»»

Definition dotJoin (names : list string) : string :=
  String.concat "." (dropEmpty names).

(** The record of a reached test case, and its suite name. *)
Definition caseRecord (c : list TestNode.t * TestNode.t) : JUnitTestCase.t :=
  testCaseOf (snd c) (dotJoin (containerNames (fst c))).

Definition caseSuite (c : list TestNode.t * TestNode.t) : string :=
  suiteNameOf (TestNode.NodeIdentifier (snd c)).

(** The cases of the suite [k], in the order the walk visits them. *)
Definition casesOfSuite (k : string) (nodes : list TestNode.t)
  : list JUnitTestCase.t :=
  caseRecord <$> filter (λ c, caseSuite c = k) (eligibleCases nodes).

(** The display name of the first node of failure-message kind that a
    depth-first search of the descendants of [node] finds. *)
Fixpoint firstFailureMessage (node : TestNode.t) : option string :=
  match node with
  | TestNode.Make children _ _ _ _ _ =>
      (fix search (cs : list TestNode.t) : option string :=
         match cs with
         | [] => None
         | child :: rest =>
             if String.eqb (TestNode.NodeType child) FailureMessageType
             then Some (TestNode.Name child)
             else match firstFailureMessage child with
                  | Some m => Some m
                  | None => search rest
                  end
         end) children
  end.

(** The tree with the duration of every container and test-plan node
    replaced by [d]; the nodes of other kinds are left as they are. *)
Fixpoint withSuiteDurations (d : string) (node : TestNode.t) : TestNode.t :=
  match node with
  | TestNode.Make children name nodeType duration result nodeIdentifier =>
      if isContainerType nodeType || isTestPlanType nodeType then
        TestNode.Make (withSuiteDurations d <$> children) name nodeType d
                      result nodeIdentifier
      else node
  end.

(** The mapping is keyed by the names of its suites. *)
Definition keyedByName (m : gmap string JUnitTestSuite.t) : Prop :=
  ∀ k suite, m !! k = Some suite → JUnitTestSuite.Name suite = k.

(** [range] over a mapping visits every entry once, in some order. *)
Definition rangeOf (m : gmap string JUnitTestSuite.t)
    (entries : list (string * JUnitTestSuite.t)) : Prop :=
  entries ≡ₚ map_to_list m.

(** The cases held under a key of the mapping. *)
Definition casesAt (w : world) (k : string) : list JUnitTestCase.t :=
  from_option JUnitTestSuite.TestCases [] (suiteMap w !! k).

(** What the walk does at a reached test case. *)
Definition step (w : world) (c : list TestNode.t * TestNode.t) : world :=
  processTestCase (snd c) (dotJoin (containerNames (fst c))) w.
Lemma gradient_calls_count_witness :
  let run := interpret demo [:: demo_sample] None 1 4 2 224 None
               true None demo_state in
  is_ok run.1 /\ count is_gradient_call (issued demo_state run.2) = 2%N.
Proof.
have ok : is_ok (interpret demo [:: demo_sample] None 1 4 2 224 None
                   true None demo_state).1.
  by vm_compute.
move=> run; rewrite /run; split; first exact: ok.
move: ok; case E: (interpret _ _ _ _ _ _ _ _ _ _ _) => [[avg|e] s'] // _.
exact: (gradient_calls_count E).
Defined.

Lemma visualisation_at_index0_witness :
  is_ok (interpret demo [:: demo_sample] None 1 4 2 224 None true None
                   demo_state).1.
Proof.
have [imgs [ls [avg [i [s1 [Eg sz]]]]]] : exists imgs ls avg i s1,
    smooth_grad demo [:: demo_sample] None 1 4 2 224 None demo_state
    = (Ok (imgs, ls, avg, i), s1) /\ size imgs = 1%N.
  pose G := smooth_grad demo [:: demo_sample] None 1 4 2 224 None demo_state.
  pose imgs := if G.1 is Ok r then r.1.1.1 else [::].
  have okG : is_ok G.1 by vm_compute.
  have sz : size imgs == 1%N by vm_compute.
  move: okG sz; rewrite /imgs /G.
  case Eg: (smooth_grad _ _ _ _ _ _ _ _ _) => [[[[[imgs' ls] avg] i]|e] s1] //= _ /eqP sz.
  by exists imgs', ls, avg, i, s1.
case: (@visualisation_at_index0 _ _ _ _ _ demo [:: demo_sample] None 1 4 2 224
         None true None demo_state s1 imgs ls avg i None [::] (world s1)
         Eg sz erefl isT erefl (fun _ _ _ _ => isT) (fun _ _ => isT)
         (fun _ _ _ => isT)) => s' [-> _ _ _].
by [].
Defined.
(** * Asset replication: a shallow embedding of [cognite/replicator/assets.py]

    The hierarchy walker ([create_hierarchy]), the payload builders
    ([build_asset_create], [build_asset_update]), the level selection
    ([find_children]), the two deletion sweeps and the driver ([replicate])
    are transcribed from the Python source.  Python dictionaries are finite
    maps ([gmap]), the set comprehensions are finite sets ([gset]), raised
    exceptions are an explicit result type, and the calls on a
    [CogniteClient] thread the state of the remote projects explicitly. *)

From Stdlib Require Import ZArith Ascii String DecimalString DecimalPos DecimalZ.
From stdpp Require Import base option list gmap strings fin_maps fin_sets.

Local Open Scope string_scope.

(** ** Python values and exceptions *)

Module Py.

(** The exceptions the replicated code can raise. *)
Inductive exn : Type :=
  | KeyError
  | ValueError
  | AttributeError
  | CogniteAPIError.

(** Outcome of running a piece of Python: a value or a raised exception. *)
Inductive result (A : Type) : Type :=
  | Ok (a : A)
  | Raise (e : exn).
Arguments Ok {A} a.
Arguments Raise {A} e.

Definition rbind {A B} (r : result A) (k : A → result B) : result B :=
  match r with
  | Ok a => k a
  | Raise e => Raise e
  end.

(** The white space [int] skips around an ASCII literal: tab, line feed,
    vertical tab, form feed, carriage return and space. *)
Definition is_space (c : ascii) : bool :=
  let n := nat_of_ascii c in
  (((9 <=? n) && (n <=? 13)) || (n =? 32))%nat.

(** Text of ASCII characters. *)
Fixpoint all_ascii (s : string) : bool :=
  match s with
  | String c t => (nat_of_ascii c <? 128)%nat && all_ascii t
  | EmptyString => true
  end.

(** The text on which [int] below stands for Python's [int(s)]: ASCII
    characters only, and at most 640 of them, which is below the number of
    digits from which an interpreter may refuse the conversion.  Text with
    other characters (Python reads decimal digits and white space of other
    scripts as well) or longer text is outside the model. *)
Definition plain (s : string) : Prop :=
  all_ascii s = true ∧ (String.length s ≤ 640)%nat.

Definition digit_of (c : ascii) : option Z :=
  let n := nat_of_ascii c in
  if ((48 <=? n) && (n <=? 57))%nat then Some (Z.of_nat (n - 48)) else None.

Fixpoint skip_ws (s : string) : string :=
  match s with
  | String c t => if is_space c then skip_ws t else s
  | EmptyString => EmptyString
  end.

Fixpoint only_ws (s : string) : bool :=
  match s with
  | String c t => is_space c && only_ws t
  | EmptyString => true
  end.

(** Digits of a decimal literal, single underscores allowed between two
    digits, white space allowed after the last digit. *)
Fixpoint int_digits (acc : Z) (after_digit : bool) (s : string) : option Z :=
  match s with
  | EmptyString => if after_digit then Some acc else None
  | String c t =>
      match digit_of c with
      | Some d => int_digits (10 * acc + d) true t
      | None =>
          if Ascii.eqb c "_"%char
          then (if after_digit then int_digits acc false t else None)
          else if after_digit && only_ws s then Some acc else None
      end
  end.

(** [int(s)] on [plain] text: [None] stands for the [ValueError] Python
    raises on a malformed literal. *)
Definition int (s : string) : option Z :=
  match skip_ws s with
  | String "-" t => Z.opp <$> int_digits 0 false t
  | String "+" t => int_digits 0 false t
  | t => int_digits 0 false t
  end.

(** [str(z)] for an integer. *)
Definition str (z : Z) : string := NilZero.string_of_int (Z.to_int z).

(** [str(x)] for an optional integer: [str(None)] is the text [None]. *)
Definition str_opt (x : option Z) : string :=
  match x with
  | Some z => str z
  | None => "None"
  end.

End Py.
(** The car veto: when some "car" box has confidence at least 0.60 and every
    "dog" box has confidence below 0.85, no dog is reported, however large
    the dogs are. *)
Theorem run_vision_car_veto (boxes : list detection) (car : detection) :
  In car boxes -> det_label car = "car"%string -> 0.60 <= det_conf car ->
  (forall d, In d boxes -> det_label d = "dog"%string -> det_conf d < 0.85) ->
  dog_detected (run_vision boxes h w) = false.
Proof.
  intros Hin Hl Hc Hdogs. rewrite run_vision_numbers. cbn [dog_detected].
  apply decide_false. intros [_ Hn]. apply Hn. split.
  - apply Qle_trans with (det_conf car); [exact Hc | now apply car_conf_ge].
  - destruct (max_default_greatest (dog_confs boxes) 0.0 0.0 (Qeq_refl _))
      as [[_ E] | [[y [Hy Ey]] _]]; [rewrite E; reflexivity |].
    rewrite <- Ey. unfold dog_confs, dogs in Hy.
    apply in_map_iff in Hy as (d & <- & Hd). apply filter_In in Hd as [Hd Hld].
    apply Hdogs; [exact Hd | now apply String.eqb_eq].
Qed.

(** A "dog" box of confidence at least 0.85 that covers at least 3 percent of
    the image is reported whatever cars are in the image. *)
Theorem run_vision_clear_dog (boxes : list detection) (dog : detection) :
  In dog boxes -> det_label dog = "dog"%string ->
  0.85 <= det_conf dog -> 0.03 <= area_ratio (w * h) dog ->
  dog_detected (run_vision boxes h w) = true.
Proof.
  intros Hin Hl Hc Hr. rewrite run_vision_numbers. cbn [dog_detected].
  destruct (dog_conf_ge boxes dog Hin Hl) as [Hc' Hr'].
  apply decide_rule. split.
  - left. split; lra.
  - intros [_ H]. lra.
Qed.

Lemma greatest_or_ext (l l' : list Q) (d m : Q) :
  (forall x, In x l <-> In x l') -> greatest_or l d m -> greatest_or l' d m.
Proof.
  intros H [[E Hm] | [[y [Hy Ey]] Hge]].
  - left. split; [| exact Hm]. subst l. destruct l' as [| x l']; [reflexivity |].
    exfalso. apply (proj2 (H x)). now left.
  - right. split.
    + exists y. split; [now apply H | exact Ey].
    + intros x Hx. apply Hge. now apply H.
Qed.

Lemma max_default_ext (l l' : list Q) :
  (forall x, In x l <-> In x l') -> Py.max_default l 0.0 == Py.max_default l' 0.0.
Proof.
  intros H. apply (greatest_or_unique l' 0.0).
  - apply (greatest_or_ext l); [exact H |]. apply max_default_greatest. reflexivity.
  - apply max_default_greatest. reflexivity.
Qed.

Lemma max_from_ext (l l' : list Q) :
  (forall x, In x l <-> In x l') -> Py.max_from 0.0 l == Py.max_from 0.0 l'.
Proof.
  intros H.
  assert (G : forall l0, greatest_or (0.0 :: l0) 0.0 (Py.max_from 0.0 l0)).
  { intros l0. destruct (max_from_spec l0 0.0) as [Hin Hge]. right.
    split; [| exact Hge]. exists (Py.max_from 0.0 l0). split; [exact Hin | reflexivity]. }
  apply (greatest_or_unique (0.0 :: l') 0.0); [| apply G].
  apply (greatest_or_ext (0.0 :: l)); [| apply G].
  intros x. simpl. rewrite H. reflexivity.
Qed.

Lemma decide_comp (c c' r r' k k' : Q) :
  c == c' -> r == r' -> k == k' -> decide c r k = decide c' r' k'.
Proof.
  intros Hc Hr Hk. destruct (decide c' r' k') eqn:E.
  - apply decide_rule. apply decide_rule in E.
    apply (rule_comp c' c r' r k' k); auto; now symmetry.
  - apply decide_false. intros H. apply (rule_comp c c' r r' k k') in H; auto.
    apply decide_rule in H. congruence.
Qed.

Lemma same_members (f : detection -> Q) (label : string) (boxes boxes' : list detection) :
  (forall d, det_label d = label -> (In d boxes <-> In d boxes')) ->
  forall x,
    In x (map f (filter (fun d => String.eqb (det_label d) label) boxes)) <->
    In x (map f (filter (fun d => String.eqb (det_label d) label) boxes')).
Proof.
  intros H x. rewrite !in_map_iff.
  split; intros (d & Hx & Hd); exists d; (split; [exact Hx |]);
    apply filter_In in Hd as [Hd Hl]; apply filter_In; (split; [| exact Hl]);
    apply String.eqb_eq in Hl; now apply (H d Hl).
Qed.

(** The decision and the three reported numbers depend only on which "dog"
    and "car" boxes there are: two detector outputs with the same "dog" and
    "car" boxes, in any order, with any repetition and with any boxes of
    other labels, give the same [dog_detected], [dog_conf], [car_conf] and
    [best_area_ratio]. *)
Theorem run_vision_counts_dogs_and_cars (boxes boxes' : list detection) :
  (forall d, counted d = true -> (In d boxes <-> In d boxes')) ->
  dog_detected (run_vision boxes h w) = dog_detected (run_vision boxes' h w) /\
  dog_conf (run_vision boxes h w) = dog_conf (run_vision boxes' h w) /\
  car_conf (run_vision boxes h w) = car_conf (run_vision boxes' h w) /\
  best_area_ratio (run_vision boxes h w) = best_area_ratio (run_vision boxes' h w).
Proof.
  intros H.
  assert (Hdog : forall d, det_label d = "dog"%string -> (In d boxes <-> In d boxes')).
  { intros d Hl. apply H. unfold counted. rewrite Hl. reflexivity. }
  assert (Hcar : forall d, det_label d = "car"%string -> (In d boxes <-> In d boxes')).
  { intros d Hl. apply H. unfold counted. rewrite Hl. reflexivity. }
  assert (Ec : Py.max_default (dog_confs boxes) 0.0 ==
               Py.max_default (dog_confs boxes') 0.0)
    by (apply max_default_ext, same_members, Hdog).
  assert (Er : Py.max_default (dog_ratios (w * h) boxes) 0.0 ==
               Py.max_default (dog_ratios (w * h) boxes') 0.0)
    by (apply max_default_ext, same_members, Hdog).
  assert (Ek : Py.max_from 0.0 (car_confs boxes) == Py.max_from 0.0 (car_confs boxes'))
    by (apply max_from_ext, same_members, Hcar).
  rewrite (run_vision_numbers boxes), (run_vision_numbers boxes').
  cbn [dog_detected dog_conf car_conf best_area_ratio].
  split; [now apply decide_comp |].
  split; [now apply round_comp |]. split; now apply round_comp.
Qed.

End VisionMore.

Lemma run_vision_without_dog_witness :
  (forall d, In d [Spec.a_cat; Spec.a_car] -> Vision.det_label d <> "dog"%string) /\
  (Vision.dog_detected (Vision.run_vision [Spec.a_cat; Spec.a_car] 100 100) = false /\
   Vision.dog_conf (Vision.run_vision [Spec.a_cat; Spec.a_car] 100 100) == 0 /\
   Vision.best_area_ratio (Vision.run_vision [Spec.a_cat; Spec.a_car] 100 100) == 0).
Proof.
  assert (H : forall d, In d [Spec.a_cat; Spec.a_car] ->
                        Vision.det_label d <> "dog"%string).
  { intros d [<- | [<- | []]]; discriminate. }
  exact (conj H (run_vision_without_dog 100 100 [Spec.a_cat; Spec.a_car] H)).
Defined.

Lemma run_vision_car_veto_witness :
  (In Spec.a_car [Spec.a_dog; Spec.a_car] /\
   Vision.det_label Spec.a_car = "car"%string /\
   0.60 <= Vision.det_conf Spec.a_car /\
   (forall d, In d [Spec.a_dog; Spec.a_car] -> Vision.det_label d = "dog"%string ->
              Vision.det_conf d < 0.85)) /\
  Vision.dog_detected (Vision.run_vision [Spec.a_dog; Spec.a_car] 100 100) = false.
Proof.
  assert (Hin : In Spec.a_car [Spec.a_dog; Spec.a_car]) by (right; left; reflexivity).
  assert (Hl : Vision.det_label Spec.a_car = "car"%string) by reflexivity.
  assert (Hc : 0.60 <= Vision.det_conf Spec.a_car) by discriminate.
  assert (Hd : forall d, In d [Spec.a_dog; Spec.a_car] ->
                         Vision.det_label d = "dog"%string -> Vision.det_conf d < 0.85).
  { intros d [<- | [<- | []]] E; [reflexivity | discriminate E]. }
  exact (conj (conj Hin (conj Hl (conj Hc Hd)))
              (run_vision_car_veto 100 100 [Spec.a_dog; Spec.a_car] Spec.a_car
                 Hin Hl Hc Hd)).
Defined.

Lemma run_vision_clear_dog_witness :
  (In Spec.clear_dog [Spec.a_car; Spec.clear_dog] /\
   Vision.det_label Spec.clear_dog = "dog"%string /\
   0.85 <= Vision.det_conf Spec.clear_dog /\
   0.03 <= Vision.area_ratio (100 * 100) Spec.clear_dog) /\
  Vision.dog_detected (Vision.run_vision [Spec.a_car; Spec.clear_dog] 100 100) = true.
Proof.
  assert (Hin : In Spec.clear_dog [Spec.a_car; Spec.clear_dog])
    by (right; left; reflexivity).
  assert (Hl : Vision.det_label Spec.clear_dog = "dog"%string) by reflexivity.
  assert (Hc : 0.85 <= Vision.det_conf Spec.clear_dog) by discriminate.
  assert (Hr : 0.03 <= Vision.area_ratio (100 * 100) Spec.clear_dog)
    by (vm_compute; discriminate).
  exact (conj (conj Hin (conj Hl (conj Hc Hr)))
              (run_vision_clear_dog 100 100 [Spec.a_car; Spec.clear_dog]
                 Spec.clear_dog Hin Hl Hc Hr)).
Defined.

Lemma run_vision_counts_dogs_and_cars_witness :
  let boxes := [Spec.a_cat; Spec.a_dog; Spec.a_car] in
  let boxes' := [Spec.a_car; Spec.a_dog; Spec.a_dog] in
  (forall d, Spec.counted d = true -> (In d boxes <-> In d boxes')) /\
  (Vision.dog_detected (Vision.run_vision boxes 100 100) =
     Vision.dog_detected (Vision.run_vision boxes' 100 100) /\
   Vision.dog_conf (Vision.run_vision boxes 100 100) =
     Vision.dog_conf (Vision.run_vision boxes' 100 100) /\
   Vision.car_conf (Vision.run_vision boxes 100 100) =
     Vision.car_conf (Vision.run_vision boxes' 100 100) /\
   Vision.best_area_ratio (Vision.run_vision boxes 100 100) =
     Vision.best_area_ratio (Vision.run_vision boxes' 100 100)).
Proof.
  intros boxes boxes'.
  assert (H : forall d, Spec.counted d = true -> (In d boxes <-> In d boxes')).
  { intros d Hd. split.
    - intros [<- | [<- | [<- | []]]];
        [discriminate Hd | right; left; reflexivity | left; reflexivity].
    - intros [<- | [<- | [<- | []]]];
        [right; right; left; reflexivity | right; left; reflexivity
        | right; left; reflexivity]. }
  exact (conj H (run_vision_counts_dogs_and_cars 100 100 boxes boxes' H)).
Defined.

(** ** audio_test.py: few events, short clips, and the score as a function *)

Lemma max2_mono (a x y : Q) : x <= y -> Py.max2 a x <= Py.max2 a y.
Proof. intros H. unfold Py.max2. by_cases_on_comparisons; lra. Qed.

Lemma min2_mono (a x y : Q) : x <= y -> Py.min2 a x <= Py.min2 a y.
Proof. intros H. unfold Py.min2. by_cases_on_comparisons; lra. Qed.

Lemma guard_pos (d : Q) : 0 < Py.max2 (1 # 1000000000) (d / 10.0).
Proof. apply Qlt_le_trans with (1 # 1000000000); [reflexivity | apply max2_ge_l]. Qed.

(** The undamped score of lines 152-160. *)
Lemma raw_score_mono (n m : nat) (d1 d2 : Q) :
  (n <= m)%nat -> d2 <= d1 ->
  let raw k d :=
    Py.min2 1.0
      (0.5 * Py.min2 1.0
               (inject_Z (Z.of_nat k) / Py.max2 (1 # 1000000000) (d / 10.0) / 6.0)
       + 0.5 * Py.min2 1.0 (inject_Z (Z.of_nat k) / 25.0)) in
  0 <= raw n d1 /\ raw n d1 <= raw m d2.
Proof.
  intros Hnm Hd raw.
  pose proof (count_nonneg n) as Hn.
  assert (Hq : inject_Z (Z.of_nat n) <= inject_Z (Z.of_nat m))
    by (rewrite <- Zle_Qle; lia).
  set (nq := inject_Z (Z.of_nat n)) in *. set (mq := inject_Z (Z.of_nat m)) in *.
  pose proof (guard_pos d1) as Hg1. pose proof (guard_pos d2) as Hg2.
  assert (Hg : Py.max2 (1 # 1000000000) (d2 / 10.0) <=
               Py.max2 (1 # 1000000000) (d1 / 10.0)).
  { apply max2_mono. unfold Qdiv. apply Qmult_le_compat_r; [exact Hd | discriminate]. }
  set (g1 := Py.max2 (1 # 1000000000) (d1 / 10.0)) in *.
  set (g2 := Py.max2 (1 # 1000000000) (d2 / 10.0)) in *.
  assert (Hrate0 : 0 <= nq / g1).
  { apply Qle_shift_div_l; [exact Hg1 |]. rewrite Qmult_0_l. exact Hn. }
  assert (Hrate : nq / g1 <= mq / g2).
  { apply Qle_shift_div_l; [exact Hg2 |].
    apply Qle_trans with nq; [| exact Hq].
    apply Qle_trans with (nq / g1 * g1).
    - apply Qmult_le_compat_nonneg; [split; [exact Hrate0 | apply Qle_refl] |].
      split; [apply Qlt_le_weak, Hg2 | exact Hg].
    - unfold Qdiv. rewrite <- Qmult_assoc, (Qmult_comm (/ g1)), Qmult_inv_r.
      + rewrite Qmult_1_r. apply Qle_refl.
      + intros E. rewrite E in Hg1. discriminate Hg1. }
  assert (Hr6 : nq / g1 / 6.0 <= mq / g2 / 6.0).
  { unfold Qdiv at 1 3. apply Qmult_le_compat_r; [exact Hrate | discriminate]. }
  assert (Hr60 : 0 <= nq / g1 / 6.0).
  { apply Qle_shift_div_l; [reflexivity |]. rewrite Qmult_0_l. exact Hrate0. }
  assert (Hc : nq / 25.0 <= mq / 25.0).
  { unfold Qdiv. apply Qmult_le_compat_r; [exact Hq | discriminate]. }
  assert (Hc0 : 0 <= nq / 25.0).
  { apply Qle_shift_div_l; [reflexivity |]. rewrite Qmult_0_l. exact Hn. }
  pose proof (min2_mono 1.0 _ _ Hr6) as M1. pose proof (min2_mono 1.0 _ _ Hc) as M2.
  pose proof (min2_unit _ Hr60) as U1. pose proof (min2_unit _ Hc0) as U2.
  subst raw. cbv beta. fold nq mq g1 g2.
  set (r1 := Py.min2 1.0 (nq / g1 / 6.0)) in *.
  set (r2 := Py.min2 1.0 (mq / g2 / 6.0)) in *.
  set (c1 := Py.min2 1.0 (nq / 25.0)) in *.
  set (c2 := Py.min2 1.0 (mq / 25.0)) in *.
  assert (H0 : 0 <= 0.5 * r1 + 0.5 * c1) by lra.
  split; [apply (min2_unit _ H0) |].
  apply min2_mono. lra.
Qed.

(** The score of lines 152-165 never goes down when events are added, and
    never goes up when the clip gets longer: with [n <= m] events and
    durations [d2 <= d1], the score of [n] events in [d1] seconds is at most
    that of [m] events in [d2] seconds (the damping by 0.4 below 4 events
    included). *)
Theorem score_monotone (n m : nat) (d1 d2 : Q) :
  (n <= m)%nat -> d2 <= d1 -> Audio.score n d1 <= Audio.score m d2.
Proof.
  intros Hnm Hd. destruct (raw_score_mono n m d1 d2 Hnm Hd) as [H0 Hle].
  cbv zeta beta in H0, Hle. unfold Audio.score. cbv zeta.
  destruct (n <? 4)%nat eqn:En, (m <? 4)%nat eqn:Em.
  - lra.
  - lra.
  - apply Nat.ltb_ge in En. apply Nat.ltb_lt in Em. lia.
  - exact Hle.
Qed.

Lemma score_monotone_witness :
  ((3 <= 4)%nat /\ 2 <= 10) /\ Audio.score 3 10 <= Audio.score 4 2.
Proof.
  assert (Hn : (3 <= 4)%nat) by lia.
  assert (Hd : 2 <= 10) by discriminate.
  exact (conj (conj Hn Hd) (score_monotone 3 4 10 2 Hn Hd)).
Defined.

««

[REQUIRED ACTION]
Return, word for word, every line from the top of the entries down to the line that holds "suiteNameOf (TestNode.NodeIdentifier (snd", both included.

[OUTPUT FOR THIS TASK]
Definition dotJoin (names : list string) : string :=
  String.concat "." (dropEmpty names).

(** The record of a reached test case, and its suite name. *)
Definition caseRecord (c : list TestNode.t * TestNode.t) : JUnitTestCase.t :=
  testCaseOf (snd c) (dotJoin (containerNames (fst c))).

Definition caseSuite (c : list TestNode.t * TestNode.t) : string :=
  suiteNameOf (TestNode.NodeIdentifier (snd c)).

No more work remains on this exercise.